Following the incident and prior to a visit from investigating officers, COVID response boxes are now kept locked outside residents’ rooms and contain everything a person with COVID or suspected of having COVID needs. The home now has access to wipes so the use of Sterigerm is no longer required.
The maximum penalty in this particular case is an unlimited fine. Applying the relevant factors set out in Scottish Sea Farms Ltd v HMA 2012 SLT 299 to the circumstances of this particular case, an aggravating feature is that death has occurred as a consequence of the breach. In addition, Mr Fyfe was a vulnerable individual as a result of his Alzheimer’s disease and the company were entrusted with his care.
However, there are also mitigating factors to take into account. No financial gain was made, nor intended to be made. The breach occurred by omission. While, with the benefit of hindsight, Sterigerm ought not to have been stored in an accessible place in Mr Fyfe’s room, the management team did not have any cause to imagine that Mr Fyfe might deliberately or accidentally ingest the cleaning agent. Though he suffered from Alzheimer’s disease, his condition did not manifest itself in risky or erratic behaviour and he was able to undertake his own personal care independently, with minimal assistance. While the company fell short of the required standard, genuine efforts were being made in extremely challenging circumstances to respond to and react to a rapidly changing situation to keep residents and staff safe. The incident was an isolated one.
A guilty plea was tendered at the earliest opportunity, avoiding the need for a lengthy trial. The company has taken effective steps to remedy the deficiency. Documentation provided to the investigation by Angus Council indicated efforts by all concerned to comply with health and safety duties. I accept that the company had a responsible attitude to health and safety and an excellent safety record. It has no previous convictions.
The company’s accounts indicate that turnover is consistent at around £3 million per year. Net profit was over £400,000 in 2018 but has reduced to around £366,000 in 2021. I also note that the company currently faces financial challenges caused by significantly increasing energy costs; food costs; staffing costs; and post-COVID infection control measures.
The Scottish Sentencing Council’s Principles and Purposes of Sentencing Guideline makes it clear that in weighing up all the relevant factors of this case, I am required to impose a sentence which is no more severe than is necessary. I am of the view that in light of all the particular circumstances of this tragic and unusual case, a fine in the sum of £30,000 achieves the purposes of punishment and societal disapproval, while being no greater than the interests of justice demand.
As a cross-check, I have also had regard to the Definitive Guideline in relation to Health & Safety Offences produced by the Sentencing Council in England. Following the steps outlined in the guideline, I am of the view that the low category of culpability is applicable because the company did not fall far short of the appropriate standard.

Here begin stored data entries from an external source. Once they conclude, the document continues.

(* ===== verification/CaptureProps.v ===== *)
(** * CaptureProps: a loop-rate capture crosses the bus

    The drive's recording, sent pair by pair as a stream or as answers to read
    requests, and the buffer the host stores the replies in. *)
From Stdlib Require Import SpecFloat.
From stdpp Require Import list.
From S2P Require Import Prelude F64 BusTypes CanCodec CanLemmas CanSched Convert Drive CanBus CanExample CanProps.

(** ** The drive's rows *)

Definition rows_ok (l : list Z) : Prop := length l = CAPTURE_LEN /\ Forall (fun s => is_sint 16 s = true) l.

Definition recording_ok (d : VirtualDriver) : Prop :=
  rows_ok (v_capture_vel d) /\ rows_ok (v_capture_iq d) /\ rows_ok (v_capture_phase d) /\
  0 <= v_capture_pos d <= CAPTURE_LEN_U16.

Lemma recording_rows d channel : recording_ok d -> rows_ok (drive_rows channel d).
Proof. intros (H1 & H2 & H3 & _). unfold drive_rows. by repeat case_match. Qed.

(** Recording keeps the rows in place, whatever the loops measure. *)
Lemma record_capture_ok vel driven d :
  recording_ok d -> v_capture_wanted d <= CAPTURE_LEN_U16 ->
  recording_ok (record_capture vel driven d) /\ v_capture_wanted (record_capture vel driven d) = v_capture_wanted d.
Proof.
  intros ((L1 & F1) & (L2 & F2) & (L3 & F3) & Hp) Hw. unfold record_capture.
  destruct (Z.leb_spec (v_capture_wanted d) (v_capture_pos d)); [done|].
  destruct (_ <=? _); [|done]. split; [|done].
  assert (Hs : forall x, is_sint 16 (sf_trunc_as_sint 16 x) = true).
  { intros x. rewrite is_sint_spec. pose proof (sf_saturate_range (- 2 ^ (16 - 1)) (2 ^ (16 - 1) - 1) floor_at x).
    unfold sf_trunc_as_sint. lia. }
  pose proof (fun v => swrap_bounds 16 v ltac:(lia)) as Hw16.
  unfold recording_ok, rows_ok. cbn -[sf_trunc_as_sint swrap CAPTURE_LEN CAPTURE_LEN_U16].
  rewrite !length_insert. split_and!; auto using Forall_insert; lia.
Qed.

(** ** One pair on the wire *)

Definition capture_frame (cmd : CommandId) (node : Z) (d : VirtualDriver) (at_ : Z * Z) : CanFrame :=
  data_frame (pack_can_id node cmd (drive_err_bit d)) (capture_reply (fst at_) (snd at_) d).

(** The pair at a position: zero past what was recorded. *)
Definition drive_sample (d : VirtualDriver) (channel i : Z) : Z :=
  if i <? v_capture_pos d then nth (Z.to_nat i) (drive_rows channel d) 0 else 0.

Lemma drive_sample_range d channel i : recording_ok d -> is_sint 16 (drive_sample d channel i) = true.
Proof.
  intros H. unfold drive_sample. destruct (_ <? _); [|done].
  destruct (recording_rows d channel H) as [Hl Hf]. rewrite Forall_forall in Hf.
  destruct (nth_in_or_default (Z.to_nat i) (drive_rows channel d) 0) as [Hin | ->]; [|done].
  apply Hf. by apply list_elem_of_In.
Qed.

Moving on to determine the level of harm, since death has occurred the offence falls within level A in terms of seriousness. As far as likelihood of harm is concerned, I assess this as medium, resulting in harm category 2. Given that the offence was a significant cause of actual harm in this case, I am of the view that overall, the harm falls to be assessed towards the upper end of category 2.
Small companies with turnover between £2 million and £10 million attract fines ranging from £3,000 - £40,000 for category 2 offences. Allowing for the mitigating factors outlined above, I am satisfied that my imposition of a fine of £30,000 in this case is proportionate, falling within the upper end of category 2 offences.
Discount and Time to Pay
I will discount the fine by one third to £20,000 in light of the company’s guilty plea at the outset. A victim surcharge is payable on top of that sum. I will allow two months for payment."